Work request: Copy out the entries below exactly as they stand, but only from the line containing "destruct (truthy (draggedTableRef" through the line containing "Section Hands.".

Dataset:
※

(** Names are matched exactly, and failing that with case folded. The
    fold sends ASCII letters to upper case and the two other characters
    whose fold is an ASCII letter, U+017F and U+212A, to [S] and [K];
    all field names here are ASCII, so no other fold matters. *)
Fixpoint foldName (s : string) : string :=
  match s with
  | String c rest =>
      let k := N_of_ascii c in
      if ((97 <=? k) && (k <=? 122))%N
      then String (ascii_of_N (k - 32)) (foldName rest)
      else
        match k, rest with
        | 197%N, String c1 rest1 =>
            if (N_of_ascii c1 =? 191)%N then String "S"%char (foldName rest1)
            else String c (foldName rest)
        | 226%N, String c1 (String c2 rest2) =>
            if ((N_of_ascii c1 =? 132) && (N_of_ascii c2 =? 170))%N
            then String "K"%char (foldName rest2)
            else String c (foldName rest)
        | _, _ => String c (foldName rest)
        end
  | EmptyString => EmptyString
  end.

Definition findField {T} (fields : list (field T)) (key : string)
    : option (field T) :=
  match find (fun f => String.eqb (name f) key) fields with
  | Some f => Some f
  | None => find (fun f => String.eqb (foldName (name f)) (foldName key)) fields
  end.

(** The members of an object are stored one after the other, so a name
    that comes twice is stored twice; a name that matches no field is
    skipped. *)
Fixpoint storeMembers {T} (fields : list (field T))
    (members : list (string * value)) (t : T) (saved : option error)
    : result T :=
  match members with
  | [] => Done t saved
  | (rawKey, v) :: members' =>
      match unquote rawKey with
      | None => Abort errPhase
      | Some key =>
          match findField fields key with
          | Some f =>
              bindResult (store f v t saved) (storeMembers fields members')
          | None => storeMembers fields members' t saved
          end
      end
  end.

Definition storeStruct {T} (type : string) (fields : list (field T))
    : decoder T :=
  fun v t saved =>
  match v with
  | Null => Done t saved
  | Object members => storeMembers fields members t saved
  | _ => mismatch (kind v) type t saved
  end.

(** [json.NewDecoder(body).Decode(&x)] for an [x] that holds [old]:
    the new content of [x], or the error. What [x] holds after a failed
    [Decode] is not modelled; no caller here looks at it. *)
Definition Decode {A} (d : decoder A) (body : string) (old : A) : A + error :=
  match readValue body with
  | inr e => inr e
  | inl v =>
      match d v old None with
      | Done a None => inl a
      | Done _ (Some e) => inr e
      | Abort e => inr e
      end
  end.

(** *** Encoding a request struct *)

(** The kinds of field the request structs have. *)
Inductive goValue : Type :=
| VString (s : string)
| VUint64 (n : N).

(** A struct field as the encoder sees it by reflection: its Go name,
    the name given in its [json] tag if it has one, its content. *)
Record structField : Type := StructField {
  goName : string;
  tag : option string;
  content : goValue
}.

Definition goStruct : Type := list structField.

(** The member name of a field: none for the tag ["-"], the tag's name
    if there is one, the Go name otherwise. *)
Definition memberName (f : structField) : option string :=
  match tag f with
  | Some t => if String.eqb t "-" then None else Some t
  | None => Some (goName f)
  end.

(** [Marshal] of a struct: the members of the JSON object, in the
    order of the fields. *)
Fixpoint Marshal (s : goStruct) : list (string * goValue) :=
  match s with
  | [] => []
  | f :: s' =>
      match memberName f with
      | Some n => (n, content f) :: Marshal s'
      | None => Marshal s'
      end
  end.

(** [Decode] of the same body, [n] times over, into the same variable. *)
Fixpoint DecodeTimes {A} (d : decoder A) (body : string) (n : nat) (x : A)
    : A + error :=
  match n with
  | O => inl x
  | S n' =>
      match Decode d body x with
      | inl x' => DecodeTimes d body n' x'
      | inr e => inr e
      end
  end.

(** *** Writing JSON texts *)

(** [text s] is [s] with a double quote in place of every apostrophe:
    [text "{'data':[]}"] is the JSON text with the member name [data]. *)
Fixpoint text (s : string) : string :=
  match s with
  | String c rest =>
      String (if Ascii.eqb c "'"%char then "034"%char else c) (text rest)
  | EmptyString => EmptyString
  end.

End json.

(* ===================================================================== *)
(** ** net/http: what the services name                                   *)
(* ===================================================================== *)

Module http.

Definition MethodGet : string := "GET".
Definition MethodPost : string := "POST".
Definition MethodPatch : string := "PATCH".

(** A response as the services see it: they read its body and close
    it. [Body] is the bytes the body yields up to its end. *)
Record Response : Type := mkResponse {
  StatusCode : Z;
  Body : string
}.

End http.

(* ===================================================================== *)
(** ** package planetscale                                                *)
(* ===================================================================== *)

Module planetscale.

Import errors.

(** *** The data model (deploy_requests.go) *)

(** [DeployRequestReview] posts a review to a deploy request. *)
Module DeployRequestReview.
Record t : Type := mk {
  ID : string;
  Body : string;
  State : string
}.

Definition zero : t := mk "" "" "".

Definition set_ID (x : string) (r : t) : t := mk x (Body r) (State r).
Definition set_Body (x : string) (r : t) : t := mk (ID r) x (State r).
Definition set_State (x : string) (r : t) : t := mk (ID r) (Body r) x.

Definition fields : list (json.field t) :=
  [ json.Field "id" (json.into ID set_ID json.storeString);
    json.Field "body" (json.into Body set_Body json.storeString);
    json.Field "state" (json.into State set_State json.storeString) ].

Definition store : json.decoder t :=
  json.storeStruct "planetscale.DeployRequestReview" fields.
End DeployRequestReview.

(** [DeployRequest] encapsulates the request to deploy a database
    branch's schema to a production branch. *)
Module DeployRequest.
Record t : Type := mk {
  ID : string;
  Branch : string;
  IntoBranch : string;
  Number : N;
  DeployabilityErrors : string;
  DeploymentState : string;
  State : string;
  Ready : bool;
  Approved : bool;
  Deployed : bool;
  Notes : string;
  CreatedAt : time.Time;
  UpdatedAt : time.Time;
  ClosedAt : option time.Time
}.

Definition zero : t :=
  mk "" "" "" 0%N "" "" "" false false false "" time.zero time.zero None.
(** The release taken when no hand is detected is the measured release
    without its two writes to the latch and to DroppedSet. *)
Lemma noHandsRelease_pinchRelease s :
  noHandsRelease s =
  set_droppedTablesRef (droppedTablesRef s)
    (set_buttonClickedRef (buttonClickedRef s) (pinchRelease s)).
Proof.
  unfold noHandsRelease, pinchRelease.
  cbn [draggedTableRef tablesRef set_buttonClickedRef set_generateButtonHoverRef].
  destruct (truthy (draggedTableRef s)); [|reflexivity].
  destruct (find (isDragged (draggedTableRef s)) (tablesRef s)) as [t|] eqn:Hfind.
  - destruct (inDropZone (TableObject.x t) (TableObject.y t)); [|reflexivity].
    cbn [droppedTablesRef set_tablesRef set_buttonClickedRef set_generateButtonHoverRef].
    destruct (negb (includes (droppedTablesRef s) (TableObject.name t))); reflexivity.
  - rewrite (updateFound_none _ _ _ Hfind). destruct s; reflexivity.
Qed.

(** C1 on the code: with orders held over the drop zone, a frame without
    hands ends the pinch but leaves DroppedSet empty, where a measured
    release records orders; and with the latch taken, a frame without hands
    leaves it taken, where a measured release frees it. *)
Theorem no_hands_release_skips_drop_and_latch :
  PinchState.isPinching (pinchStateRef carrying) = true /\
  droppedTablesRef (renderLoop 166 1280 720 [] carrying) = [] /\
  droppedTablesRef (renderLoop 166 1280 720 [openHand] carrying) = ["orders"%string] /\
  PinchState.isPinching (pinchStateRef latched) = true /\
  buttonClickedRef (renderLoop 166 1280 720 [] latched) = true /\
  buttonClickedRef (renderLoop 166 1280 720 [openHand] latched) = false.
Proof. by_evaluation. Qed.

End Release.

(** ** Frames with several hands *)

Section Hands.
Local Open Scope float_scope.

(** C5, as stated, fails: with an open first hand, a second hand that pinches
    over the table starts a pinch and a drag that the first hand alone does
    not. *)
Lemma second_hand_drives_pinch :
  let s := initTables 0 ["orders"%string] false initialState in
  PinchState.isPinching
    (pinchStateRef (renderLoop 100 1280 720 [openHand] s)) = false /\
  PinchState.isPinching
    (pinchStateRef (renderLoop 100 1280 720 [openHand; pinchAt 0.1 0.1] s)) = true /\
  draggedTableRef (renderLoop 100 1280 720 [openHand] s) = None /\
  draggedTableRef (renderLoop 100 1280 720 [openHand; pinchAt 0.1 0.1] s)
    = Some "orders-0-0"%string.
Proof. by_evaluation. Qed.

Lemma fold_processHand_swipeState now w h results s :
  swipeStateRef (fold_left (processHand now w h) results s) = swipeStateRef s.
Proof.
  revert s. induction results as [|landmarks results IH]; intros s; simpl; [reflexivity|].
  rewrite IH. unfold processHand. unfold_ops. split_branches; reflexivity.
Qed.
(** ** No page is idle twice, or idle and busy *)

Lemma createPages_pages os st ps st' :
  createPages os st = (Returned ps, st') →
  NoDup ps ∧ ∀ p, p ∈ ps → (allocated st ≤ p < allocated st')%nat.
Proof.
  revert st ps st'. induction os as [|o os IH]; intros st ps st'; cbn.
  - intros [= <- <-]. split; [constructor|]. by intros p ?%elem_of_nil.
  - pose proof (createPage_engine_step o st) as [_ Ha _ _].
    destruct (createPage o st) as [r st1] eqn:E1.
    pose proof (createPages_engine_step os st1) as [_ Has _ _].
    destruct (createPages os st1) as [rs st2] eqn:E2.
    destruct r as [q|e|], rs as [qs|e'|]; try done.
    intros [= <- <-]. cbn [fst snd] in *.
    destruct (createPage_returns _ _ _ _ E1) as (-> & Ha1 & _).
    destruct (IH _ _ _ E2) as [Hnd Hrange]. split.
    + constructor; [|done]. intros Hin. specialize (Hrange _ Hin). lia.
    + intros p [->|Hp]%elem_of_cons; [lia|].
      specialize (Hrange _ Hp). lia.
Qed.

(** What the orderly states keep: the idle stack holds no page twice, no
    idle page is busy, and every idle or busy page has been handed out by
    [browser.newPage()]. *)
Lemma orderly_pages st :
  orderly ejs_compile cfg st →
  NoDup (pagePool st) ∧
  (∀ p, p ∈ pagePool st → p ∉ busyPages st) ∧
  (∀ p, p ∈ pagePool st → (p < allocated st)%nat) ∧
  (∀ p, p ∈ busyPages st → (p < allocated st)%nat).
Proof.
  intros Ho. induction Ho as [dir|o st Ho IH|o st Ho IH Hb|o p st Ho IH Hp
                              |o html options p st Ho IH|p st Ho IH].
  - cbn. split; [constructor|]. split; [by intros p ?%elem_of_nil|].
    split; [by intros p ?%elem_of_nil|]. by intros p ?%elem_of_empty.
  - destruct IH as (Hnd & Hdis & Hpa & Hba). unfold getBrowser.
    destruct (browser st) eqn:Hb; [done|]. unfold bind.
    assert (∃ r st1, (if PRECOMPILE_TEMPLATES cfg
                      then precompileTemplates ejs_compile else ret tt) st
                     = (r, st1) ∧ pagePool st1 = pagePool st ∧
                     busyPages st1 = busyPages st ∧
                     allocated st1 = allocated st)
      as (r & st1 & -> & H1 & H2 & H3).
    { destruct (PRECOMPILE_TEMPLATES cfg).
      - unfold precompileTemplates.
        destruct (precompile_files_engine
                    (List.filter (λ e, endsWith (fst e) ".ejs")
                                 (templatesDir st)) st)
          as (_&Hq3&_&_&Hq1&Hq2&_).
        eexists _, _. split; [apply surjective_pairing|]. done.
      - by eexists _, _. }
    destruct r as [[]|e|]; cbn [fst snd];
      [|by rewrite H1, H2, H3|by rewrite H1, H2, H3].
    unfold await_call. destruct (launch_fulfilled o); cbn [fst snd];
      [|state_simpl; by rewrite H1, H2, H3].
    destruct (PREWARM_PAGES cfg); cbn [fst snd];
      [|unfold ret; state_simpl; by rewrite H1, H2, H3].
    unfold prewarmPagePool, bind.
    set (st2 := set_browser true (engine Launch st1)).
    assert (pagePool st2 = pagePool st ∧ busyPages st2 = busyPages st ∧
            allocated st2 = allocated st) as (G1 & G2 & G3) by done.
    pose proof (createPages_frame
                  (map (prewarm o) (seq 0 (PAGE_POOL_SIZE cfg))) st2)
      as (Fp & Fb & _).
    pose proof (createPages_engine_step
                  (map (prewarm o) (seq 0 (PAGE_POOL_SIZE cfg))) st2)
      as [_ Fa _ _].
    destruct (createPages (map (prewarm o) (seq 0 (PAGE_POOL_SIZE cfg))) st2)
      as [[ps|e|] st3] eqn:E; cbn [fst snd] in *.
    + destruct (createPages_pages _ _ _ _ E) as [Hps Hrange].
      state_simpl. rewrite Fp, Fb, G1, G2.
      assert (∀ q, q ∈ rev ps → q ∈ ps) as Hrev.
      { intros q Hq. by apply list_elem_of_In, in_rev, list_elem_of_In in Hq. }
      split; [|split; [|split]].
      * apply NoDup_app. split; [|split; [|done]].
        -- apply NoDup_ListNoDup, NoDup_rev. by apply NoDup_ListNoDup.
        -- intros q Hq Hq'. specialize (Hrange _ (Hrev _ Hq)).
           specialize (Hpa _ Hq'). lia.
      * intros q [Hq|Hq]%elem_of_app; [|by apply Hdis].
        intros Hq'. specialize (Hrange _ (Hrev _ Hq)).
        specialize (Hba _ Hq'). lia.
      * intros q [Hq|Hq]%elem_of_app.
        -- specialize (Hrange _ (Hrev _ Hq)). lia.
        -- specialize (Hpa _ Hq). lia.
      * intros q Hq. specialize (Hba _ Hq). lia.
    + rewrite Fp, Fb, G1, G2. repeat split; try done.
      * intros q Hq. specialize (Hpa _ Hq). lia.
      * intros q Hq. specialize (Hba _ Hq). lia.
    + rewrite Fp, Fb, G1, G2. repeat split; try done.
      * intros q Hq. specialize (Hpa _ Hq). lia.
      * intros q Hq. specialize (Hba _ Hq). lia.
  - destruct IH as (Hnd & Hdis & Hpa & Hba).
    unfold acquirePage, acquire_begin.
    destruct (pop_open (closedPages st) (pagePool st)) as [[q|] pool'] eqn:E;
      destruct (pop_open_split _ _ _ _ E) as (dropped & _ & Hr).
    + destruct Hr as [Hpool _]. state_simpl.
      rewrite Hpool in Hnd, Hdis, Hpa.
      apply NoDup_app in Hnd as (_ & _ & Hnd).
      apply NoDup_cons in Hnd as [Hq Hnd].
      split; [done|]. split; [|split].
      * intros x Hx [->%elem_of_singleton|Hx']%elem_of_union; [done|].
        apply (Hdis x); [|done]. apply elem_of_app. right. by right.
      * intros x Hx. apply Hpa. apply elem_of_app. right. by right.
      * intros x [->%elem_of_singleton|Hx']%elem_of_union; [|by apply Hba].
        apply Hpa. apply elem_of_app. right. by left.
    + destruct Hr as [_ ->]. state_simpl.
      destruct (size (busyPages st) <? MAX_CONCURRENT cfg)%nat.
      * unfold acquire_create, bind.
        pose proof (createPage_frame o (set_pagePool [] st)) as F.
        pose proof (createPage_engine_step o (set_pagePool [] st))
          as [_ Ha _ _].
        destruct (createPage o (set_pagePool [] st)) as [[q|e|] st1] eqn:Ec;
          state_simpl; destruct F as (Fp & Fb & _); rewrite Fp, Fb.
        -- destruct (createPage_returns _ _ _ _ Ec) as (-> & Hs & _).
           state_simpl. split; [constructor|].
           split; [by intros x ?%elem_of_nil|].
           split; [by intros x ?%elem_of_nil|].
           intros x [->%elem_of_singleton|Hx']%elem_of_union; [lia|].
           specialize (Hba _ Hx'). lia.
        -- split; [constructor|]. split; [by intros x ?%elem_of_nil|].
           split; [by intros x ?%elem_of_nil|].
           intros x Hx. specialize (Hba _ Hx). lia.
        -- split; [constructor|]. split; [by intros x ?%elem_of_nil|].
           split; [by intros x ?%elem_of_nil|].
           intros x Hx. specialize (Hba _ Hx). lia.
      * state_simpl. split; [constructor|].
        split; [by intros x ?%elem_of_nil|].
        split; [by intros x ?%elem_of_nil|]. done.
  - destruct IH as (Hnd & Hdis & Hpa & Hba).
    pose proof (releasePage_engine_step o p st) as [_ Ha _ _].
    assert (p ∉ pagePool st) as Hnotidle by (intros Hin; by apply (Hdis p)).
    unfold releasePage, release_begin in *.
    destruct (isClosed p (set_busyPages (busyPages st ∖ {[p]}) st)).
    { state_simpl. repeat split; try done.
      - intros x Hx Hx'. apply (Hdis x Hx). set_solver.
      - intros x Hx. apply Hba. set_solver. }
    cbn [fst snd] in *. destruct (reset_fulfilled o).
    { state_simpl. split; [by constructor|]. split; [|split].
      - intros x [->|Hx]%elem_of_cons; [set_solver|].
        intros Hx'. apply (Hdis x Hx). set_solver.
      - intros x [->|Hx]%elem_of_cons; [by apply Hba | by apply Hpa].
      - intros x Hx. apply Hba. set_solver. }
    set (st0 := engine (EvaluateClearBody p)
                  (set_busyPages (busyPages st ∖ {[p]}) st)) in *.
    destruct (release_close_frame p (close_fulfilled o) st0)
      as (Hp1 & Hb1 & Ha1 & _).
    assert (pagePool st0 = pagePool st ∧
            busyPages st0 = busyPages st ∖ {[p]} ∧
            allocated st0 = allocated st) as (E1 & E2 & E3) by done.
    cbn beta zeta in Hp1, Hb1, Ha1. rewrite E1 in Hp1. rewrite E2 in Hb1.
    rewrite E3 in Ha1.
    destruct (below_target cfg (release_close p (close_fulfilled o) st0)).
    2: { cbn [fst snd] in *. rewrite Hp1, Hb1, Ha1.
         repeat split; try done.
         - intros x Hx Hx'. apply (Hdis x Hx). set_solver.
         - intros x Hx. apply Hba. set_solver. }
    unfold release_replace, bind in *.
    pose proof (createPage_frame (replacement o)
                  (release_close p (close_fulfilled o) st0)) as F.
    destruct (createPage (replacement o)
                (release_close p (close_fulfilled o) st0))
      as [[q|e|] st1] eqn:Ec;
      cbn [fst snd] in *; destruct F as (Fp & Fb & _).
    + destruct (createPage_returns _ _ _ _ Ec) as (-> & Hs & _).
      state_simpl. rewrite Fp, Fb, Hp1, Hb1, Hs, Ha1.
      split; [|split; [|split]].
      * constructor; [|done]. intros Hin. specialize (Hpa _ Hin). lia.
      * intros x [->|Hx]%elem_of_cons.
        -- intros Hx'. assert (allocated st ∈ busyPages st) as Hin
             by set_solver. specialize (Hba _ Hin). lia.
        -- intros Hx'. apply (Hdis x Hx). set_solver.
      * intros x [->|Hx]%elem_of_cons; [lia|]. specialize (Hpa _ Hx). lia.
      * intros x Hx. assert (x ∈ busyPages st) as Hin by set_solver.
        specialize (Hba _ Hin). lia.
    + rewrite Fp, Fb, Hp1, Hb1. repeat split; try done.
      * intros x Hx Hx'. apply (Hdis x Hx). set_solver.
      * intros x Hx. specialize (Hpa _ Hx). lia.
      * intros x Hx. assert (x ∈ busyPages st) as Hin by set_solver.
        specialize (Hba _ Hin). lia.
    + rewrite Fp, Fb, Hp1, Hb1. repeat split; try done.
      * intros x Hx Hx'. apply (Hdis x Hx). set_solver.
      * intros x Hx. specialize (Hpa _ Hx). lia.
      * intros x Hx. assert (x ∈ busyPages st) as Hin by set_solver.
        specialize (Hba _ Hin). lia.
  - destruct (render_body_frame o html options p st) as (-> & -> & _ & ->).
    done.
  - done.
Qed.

※

Problem solution:
  destruct (truthy (draggedTableRef s)); [|reflexivity].
  destruct (find (isDragged (draggedTableRef s)) (tablesRef s)) as [t|] eqn:Hfind.
  - destruct (inDropZone (TableObject.x t) (TableObject.y t)); [|reflexivity].
    cbn [droppedTablesRef set_tablesRef set_buttonClickedRef set_generateButtonHoverRef].
    destruct (negb (includes (droppedTablesRef s) (TableObject.name t))); reflexivity.
  - rewrite (updateFound_none _ _ _ Hfind). destruct s; reflexivity.
Qed.

(** C1 on the code: with orders held over the drop zone, a frame without
    hands ends the pinch but leaves DroppedSet empty, where a measured
    release records orders; and with the latch taken, a frame without hands
    leaves it taken, where a measured release frees it. *)
Theorem no_hands_release_skips_drop_and_latch :
  PinchState.isPinching (pinchStateRef carrying) = true /\
  droppedTablesRef (renderLoop 166 1280 720 [] carrying) = [] /\
  droppedTablesRef (renderLoop 166 1280 720 [openHand] carrying) = ["orders"%string] /\
  PinchState.isPinching (pinchStateRef latched) = true /\
  buttonClickedRef (renderLoop 166 1280 720 [] latched) = true /\
  buttonClickedRef (renderLoop 166 1280 720 [openHand] latched) = false.
Proof. by_evaluation. Qed.

End Release.

(** ** Frames with several hands *)

Section Hands.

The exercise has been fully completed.